(* ===== verification/Component.v ===== *)
(** * The RecipeFinder component as a state machine (RecipeFinder.jsx)

    [state] holds the eight [useState] cells (lines 5-12) and the searches
    started by [fetchRecipes] whose fetches have not settled yet
    ([inflight]), each with the values its closure captured.  Events are
    the handlers the markup wires: the four inputs (lines 126, 133, 145,
    157), the button (line 162, disabled while [loading]), a card of the
    grid (line 175), the popup's close (lines 185, 187) and the settling
    of an in-flight search ([Complete]).  [step] is the executable
    transition function and [ui_step] the step relation; they agree. *)

From S2P Require Import Prelude JsString JsValue Resolver MergeMeals Filters Async FetchRecipes.

(** A search between its start (line 48) and its end (line 99): the
    inputs its closure read, and the terms it queries. *)
Record search := {
  s_exclude : jsstr;
  s_time : jsstr;
  s_base : list jsval
}.

Record state := {
  ingredients : jsstr;
  exclude : jsstr;
  mood : jsstr;
  time : jsstr;
  meals : list meal;
  loading : bool;
  error : jsstr;
  selectedMeal : option meal;
  inflight : list search
}.

Definition msg_enter : jsstr := ⟦"Please enter at least one ingredient or choose a mood!"⟧.
Definition msg_none : jsstr := ⟦"No recipes found for your filters."⟧.
Definition msg_fail : jsstr := ⟦"Something went wrong. Please try again."⟧.

(** Lines 5-12. *)
Definition init : state :=
  {| ingredients := []; exclude := []; mood := []; time := []; meals := [];
     loading := false; error := []; selectedMeal := None; inflight := [] |}.

Inductive event :=
  | TypeIngredients (v : jsstr)
  | SelectMood (v : jsstr)
  | SelectTime (v : jsstr)
  | TypeExclude (v : jsstr)
  | ClickGetRecipes
  | Complete (i : nat) (db : MealDB)
  | ClickCard (m : meal)
  | ClosePopup.

(** The four form handlers (lines 126, 133, 145, 157): they write only
    the input cells. *)
Definition is_input (e : event) : bool :=
  match e with
  | TypeIngredients _ | SelectMood _ | SelectTime _ | TypeExclude _ => true
  | _ => false
  end.

Section Handlers.
Context `{ToLowerCase}.

(** Lines 35-51: the synchronous part of [fetchRecipes], up to the first
    [await]; the fetches it starts become a search in flight. *)
Definition start_search (s : state) : state :=
  let base := baseIngredients (ingredients s) (mood s) in
  if length base =? 0 then
    {| ingredients := ingredients s; exclude := exclude s; mood := mood s; time := time s;
       meals := meals s; loading := loading s; error := msg_enter;
       selectedMeal := selectedMeal s; inflight := inflight s |}
  else
    {| ingredients := ingredients s; exclude := exclude s; mood := mood s; time := time s;
       meals := []; loading := true; error := [];
       selectedMeal := None;
       inflight := inflight s ++ [{| s_exclude := exclude s; s_time := time s; s_base := base |}] |}.

(** Lines 92-99: the end of search [i], given what its try block
    computed. *)
Definition end_search (s : state) (i : nat) (r : response (list meal)) : state :=
  let rest := delete i (inflight s) in
  match r with
  | Resolved fm =>
      {| ingredients := ingredients s; exclude := exclude s; mood := mood s; time := time s;
         meals := fm; loading := false;
         error := if length fm =? 0 then msg_none else error s;
         selectedMeal := selectedMeal s; inflight := rest |}
  | Rejected =>
      {| ingredients := ingredients s; exclude := exclude s; mood := mood s; time := time s;
         meals := meals s; loading := false; error := msg_fail;
         selectedMeal := selectedMeal s; inflight := rest |}
  end.

Definition set_selected (s : state) (o : option meal) : state :=
  {| ingredients := ingredients s; exclude := exclude s; mood := mood s; time := time s;
     meals := meals s; loading := loading s; error := error s;
     selectedMeal := o; inflight := inflight s |}.

Definition set_inputs (s : state) (ing ex md tm : jsstr) : state :=
  {| ingredients := ing; exclude := ex; mood := md; time := tm;
     meals := meals s; loading := loading s; error := error s;
     selectedMeal := selectedMeal s; inflight := inflight s |}.

(** The transition function; [None] when the event cannot happen: a
    select offers only its options, the button is disabled while
    [loading], only a rendered card or popup can be clicked. *)
Definition step (s : state) (e : event) : option state :=
  match e with
  | TypeIngredients v => Some (set_inputs s v (exclude s) (mood s) (time s))
  | SelectMood v =>
      if decide (v ∈ mood_options) then Some (set_inputs s (ingredients s) (exclude s) v (time s))
      else None
  | SelectTime v =>
      if decide (v ∈ time_options) then Some (set_inputs s (ingredients s) (exclude s) (mood s) v)
      else None
  | TypeExclude v => Some (set_inputs s (ingredients s) v (mood s) (time s))
  | ClickGetRecipes => if loading s then None else Some (start_search s)
  | Complete i db =>
      match inflight s !! i with
      | Some sr => Some (end_search s i (snd (fetchRecipes_body db (s_exclude sr) (s_time sr) (s_base sr))))
      | None => None
      end
  | ClickCard m => if decide (m ∈ meals s) then Some (set_selected s (Some m)) else None
  | ClosePopup => if selectedMeal s then Some (set_selected s None) else None
  end.

(** A sequence of events from a state, stopping at an impossible one. *)
Fixpoint run (s : state) (es : list event) : option state :=
  match es with
  | [] => Some s
  | e :: es' => match step s e with Some s' => run s' es' | None => None end
  end.

Inductive ui_step : state -> event -> state -> Prop :=
  | step_type_ingredients s v :
      ui_step s (TypeIngredients v) (set_inputs s v (exclude s) (mood s) (time s))
  | step_select_mood s v :
      v ∈ mood_options -> ui_step s (SelectMood v) (set_inputs s (ingredients s) (exclude s) v (time s))
  | step_select_time s v :
      v ∈ time_options -> ui_step s (SelectTime v) (set_inputs s (ingredients s) (exclude s) (mood s) v)
  | step_type_exclude s v :
      ui_step s (TypeExclude v) (set_inputs s (ingredients s) v (mood s) (time s))
  | step_click s :
      loading s = false -> ui_step s ClickGetRecipes (start_search s)
  | step_complete s i db sr :
      inflight s !! i = Some sr ->
      ui_step s (Complete i db)
        (end_search s i (snd (fetchRecipes_body db (s_exclude sr) (s_time sr) (s_base sr))))
  | step_card s m :
      m ∈ meals s -> ui_step s (ClickCard m) (set_selected s (Some m))
  | step_close s m :
      selectedMeal s = Some m -> ui_step s ClosePopup (set_selected s None).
============
• [ABOUT THIS TASK] What lines of the material contain "function"? Show them.

• [OUTPUT]
    transition function and [ui_step] the step relation; they agree. *)
(** The transition function; [None] when the event cannot happen: a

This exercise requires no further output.